Exercise description
Reproduce the records below exactly, but only between the lines holding "Definition resolve_value_range_of (r" and "Definition resolve_app_allowed_values (model", inclusive.

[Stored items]
□ □ □ □ □ □ □

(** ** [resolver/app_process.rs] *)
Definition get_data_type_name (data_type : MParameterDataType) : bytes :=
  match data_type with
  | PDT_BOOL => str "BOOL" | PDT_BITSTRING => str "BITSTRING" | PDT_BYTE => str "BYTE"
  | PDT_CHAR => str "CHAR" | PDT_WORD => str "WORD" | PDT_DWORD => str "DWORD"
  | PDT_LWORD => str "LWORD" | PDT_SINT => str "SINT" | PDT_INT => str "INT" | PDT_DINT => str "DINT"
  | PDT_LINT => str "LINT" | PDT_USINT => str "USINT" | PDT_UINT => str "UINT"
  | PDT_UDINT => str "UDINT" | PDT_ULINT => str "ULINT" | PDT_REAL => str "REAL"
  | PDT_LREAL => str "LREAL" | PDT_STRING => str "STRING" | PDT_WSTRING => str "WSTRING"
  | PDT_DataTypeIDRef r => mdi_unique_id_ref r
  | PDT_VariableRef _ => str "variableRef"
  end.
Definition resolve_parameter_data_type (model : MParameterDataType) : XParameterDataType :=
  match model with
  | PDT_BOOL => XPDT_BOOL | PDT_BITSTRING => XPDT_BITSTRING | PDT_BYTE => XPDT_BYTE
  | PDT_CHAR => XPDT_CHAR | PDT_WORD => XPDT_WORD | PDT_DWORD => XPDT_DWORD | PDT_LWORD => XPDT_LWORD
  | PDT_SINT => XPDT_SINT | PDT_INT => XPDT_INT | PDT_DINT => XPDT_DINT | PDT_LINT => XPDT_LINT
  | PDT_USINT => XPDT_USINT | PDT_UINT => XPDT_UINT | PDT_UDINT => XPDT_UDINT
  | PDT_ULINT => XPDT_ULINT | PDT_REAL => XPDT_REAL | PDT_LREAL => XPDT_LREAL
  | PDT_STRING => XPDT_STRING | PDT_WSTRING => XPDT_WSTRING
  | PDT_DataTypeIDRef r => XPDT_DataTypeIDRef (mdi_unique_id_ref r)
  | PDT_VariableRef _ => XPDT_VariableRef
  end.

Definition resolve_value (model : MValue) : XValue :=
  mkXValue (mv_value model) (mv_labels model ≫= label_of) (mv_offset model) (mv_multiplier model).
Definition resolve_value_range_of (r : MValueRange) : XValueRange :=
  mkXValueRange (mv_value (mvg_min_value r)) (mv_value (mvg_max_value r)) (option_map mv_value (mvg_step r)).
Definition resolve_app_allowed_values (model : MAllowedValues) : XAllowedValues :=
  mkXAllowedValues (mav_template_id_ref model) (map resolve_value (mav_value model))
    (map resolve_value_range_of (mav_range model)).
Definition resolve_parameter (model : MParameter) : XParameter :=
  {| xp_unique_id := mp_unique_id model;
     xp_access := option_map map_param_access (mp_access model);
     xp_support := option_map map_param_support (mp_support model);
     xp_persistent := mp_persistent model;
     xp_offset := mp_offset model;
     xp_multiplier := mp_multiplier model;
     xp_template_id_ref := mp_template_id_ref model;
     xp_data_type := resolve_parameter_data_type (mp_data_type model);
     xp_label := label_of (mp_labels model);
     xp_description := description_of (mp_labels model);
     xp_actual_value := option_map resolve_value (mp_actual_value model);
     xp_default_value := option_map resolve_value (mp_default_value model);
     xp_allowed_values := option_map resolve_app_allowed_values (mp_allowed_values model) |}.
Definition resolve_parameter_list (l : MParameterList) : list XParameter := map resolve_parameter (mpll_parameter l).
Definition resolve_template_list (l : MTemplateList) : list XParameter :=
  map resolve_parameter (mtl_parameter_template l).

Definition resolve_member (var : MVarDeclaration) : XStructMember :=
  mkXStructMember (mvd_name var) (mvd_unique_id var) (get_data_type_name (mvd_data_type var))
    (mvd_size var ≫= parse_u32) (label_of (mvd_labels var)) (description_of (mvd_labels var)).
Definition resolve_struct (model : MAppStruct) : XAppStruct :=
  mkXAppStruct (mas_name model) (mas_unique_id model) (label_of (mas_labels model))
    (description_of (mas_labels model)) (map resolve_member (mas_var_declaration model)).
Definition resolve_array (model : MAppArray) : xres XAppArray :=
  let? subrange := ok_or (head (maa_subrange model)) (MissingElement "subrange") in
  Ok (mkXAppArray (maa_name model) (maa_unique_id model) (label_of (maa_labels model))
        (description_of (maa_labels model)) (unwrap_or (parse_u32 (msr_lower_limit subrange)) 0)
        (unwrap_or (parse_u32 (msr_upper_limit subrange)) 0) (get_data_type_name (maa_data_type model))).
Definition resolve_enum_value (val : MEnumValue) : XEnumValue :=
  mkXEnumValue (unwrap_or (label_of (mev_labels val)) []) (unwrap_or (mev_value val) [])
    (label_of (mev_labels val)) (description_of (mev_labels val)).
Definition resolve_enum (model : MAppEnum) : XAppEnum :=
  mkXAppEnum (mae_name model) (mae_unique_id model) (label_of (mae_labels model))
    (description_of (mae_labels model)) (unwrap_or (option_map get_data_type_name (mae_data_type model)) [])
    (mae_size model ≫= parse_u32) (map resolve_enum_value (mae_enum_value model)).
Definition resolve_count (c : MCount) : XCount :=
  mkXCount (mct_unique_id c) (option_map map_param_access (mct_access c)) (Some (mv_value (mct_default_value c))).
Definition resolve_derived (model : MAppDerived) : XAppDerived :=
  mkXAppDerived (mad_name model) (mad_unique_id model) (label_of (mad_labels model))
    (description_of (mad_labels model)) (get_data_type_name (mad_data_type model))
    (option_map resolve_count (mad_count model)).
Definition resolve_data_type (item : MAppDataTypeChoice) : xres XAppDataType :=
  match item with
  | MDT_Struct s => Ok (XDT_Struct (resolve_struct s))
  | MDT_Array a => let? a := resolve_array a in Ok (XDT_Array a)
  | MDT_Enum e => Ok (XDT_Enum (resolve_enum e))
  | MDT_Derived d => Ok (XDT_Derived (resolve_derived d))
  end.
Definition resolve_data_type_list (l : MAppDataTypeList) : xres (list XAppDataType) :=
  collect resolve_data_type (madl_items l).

□ □ □ □ □ □ □

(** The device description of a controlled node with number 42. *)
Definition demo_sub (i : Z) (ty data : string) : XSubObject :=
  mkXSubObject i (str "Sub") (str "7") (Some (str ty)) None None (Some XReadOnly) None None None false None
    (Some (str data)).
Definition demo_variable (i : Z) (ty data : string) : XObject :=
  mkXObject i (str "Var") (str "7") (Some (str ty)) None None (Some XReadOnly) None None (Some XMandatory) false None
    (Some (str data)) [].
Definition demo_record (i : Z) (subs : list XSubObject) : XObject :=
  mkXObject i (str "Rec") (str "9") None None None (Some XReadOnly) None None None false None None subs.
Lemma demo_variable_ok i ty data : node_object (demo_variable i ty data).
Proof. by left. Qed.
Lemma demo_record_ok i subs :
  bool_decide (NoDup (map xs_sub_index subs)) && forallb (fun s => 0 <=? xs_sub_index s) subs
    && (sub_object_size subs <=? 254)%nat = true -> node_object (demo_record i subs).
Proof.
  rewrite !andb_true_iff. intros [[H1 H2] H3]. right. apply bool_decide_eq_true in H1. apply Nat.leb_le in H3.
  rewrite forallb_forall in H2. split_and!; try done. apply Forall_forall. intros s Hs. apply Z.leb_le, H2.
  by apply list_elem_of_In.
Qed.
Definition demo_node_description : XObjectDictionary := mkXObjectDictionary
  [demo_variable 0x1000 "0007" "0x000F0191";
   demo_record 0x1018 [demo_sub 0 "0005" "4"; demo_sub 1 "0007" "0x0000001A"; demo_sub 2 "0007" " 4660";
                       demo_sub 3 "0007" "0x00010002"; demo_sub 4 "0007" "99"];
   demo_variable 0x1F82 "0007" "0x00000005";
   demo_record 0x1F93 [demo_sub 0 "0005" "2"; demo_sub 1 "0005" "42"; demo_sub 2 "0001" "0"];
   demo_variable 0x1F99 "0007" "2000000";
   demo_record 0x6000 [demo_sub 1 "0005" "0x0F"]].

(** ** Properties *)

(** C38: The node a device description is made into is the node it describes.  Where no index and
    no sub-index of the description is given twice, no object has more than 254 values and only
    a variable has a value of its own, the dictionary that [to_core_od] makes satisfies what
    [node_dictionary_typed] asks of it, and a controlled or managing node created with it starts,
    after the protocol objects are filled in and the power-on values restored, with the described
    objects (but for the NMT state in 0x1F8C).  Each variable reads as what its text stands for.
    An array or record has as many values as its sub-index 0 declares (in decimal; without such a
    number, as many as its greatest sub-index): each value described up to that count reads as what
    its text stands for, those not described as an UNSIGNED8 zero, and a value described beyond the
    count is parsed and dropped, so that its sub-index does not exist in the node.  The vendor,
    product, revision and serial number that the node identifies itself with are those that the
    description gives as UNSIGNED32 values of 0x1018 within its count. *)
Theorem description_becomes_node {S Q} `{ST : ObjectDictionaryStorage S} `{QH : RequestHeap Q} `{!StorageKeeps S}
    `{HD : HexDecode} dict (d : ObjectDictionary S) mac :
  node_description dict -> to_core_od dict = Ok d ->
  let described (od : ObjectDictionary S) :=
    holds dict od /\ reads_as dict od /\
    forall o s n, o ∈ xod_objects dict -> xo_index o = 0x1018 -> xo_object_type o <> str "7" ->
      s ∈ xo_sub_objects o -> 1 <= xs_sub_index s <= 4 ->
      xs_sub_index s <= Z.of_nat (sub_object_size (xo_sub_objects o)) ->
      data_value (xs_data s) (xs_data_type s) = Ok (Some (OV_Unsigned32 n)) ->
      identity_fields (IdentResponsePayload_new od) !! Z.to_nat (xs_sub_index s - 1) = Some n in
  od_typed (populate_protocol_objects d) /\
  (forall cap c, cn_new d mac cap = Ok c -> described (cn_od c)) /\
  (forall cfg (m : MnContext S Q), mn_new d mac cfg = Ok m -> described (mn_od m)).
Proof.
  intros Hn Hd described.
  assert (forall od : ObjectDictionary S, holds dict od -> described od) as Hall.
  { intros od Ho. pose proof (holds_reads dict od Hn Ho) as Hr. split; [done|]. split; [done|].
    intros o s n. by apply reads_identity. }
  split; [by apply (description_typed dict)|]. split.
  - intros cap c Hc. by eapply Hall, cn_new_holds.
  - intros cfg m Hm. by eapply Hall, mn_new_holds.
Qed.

□ □ □ □ □ □ □

Response to this task
Definition resolve_value_range_of (r : MValueRange) : XValueRange :=
  mkXValueRange (mv_value (mvg_min_value r)) (mv_value (mvg_max_value r)) (option_map mv_value (mvg_step r)).
Definition resolve_app_allowed_values (model : MAllowedValues) : XAllowedValues :=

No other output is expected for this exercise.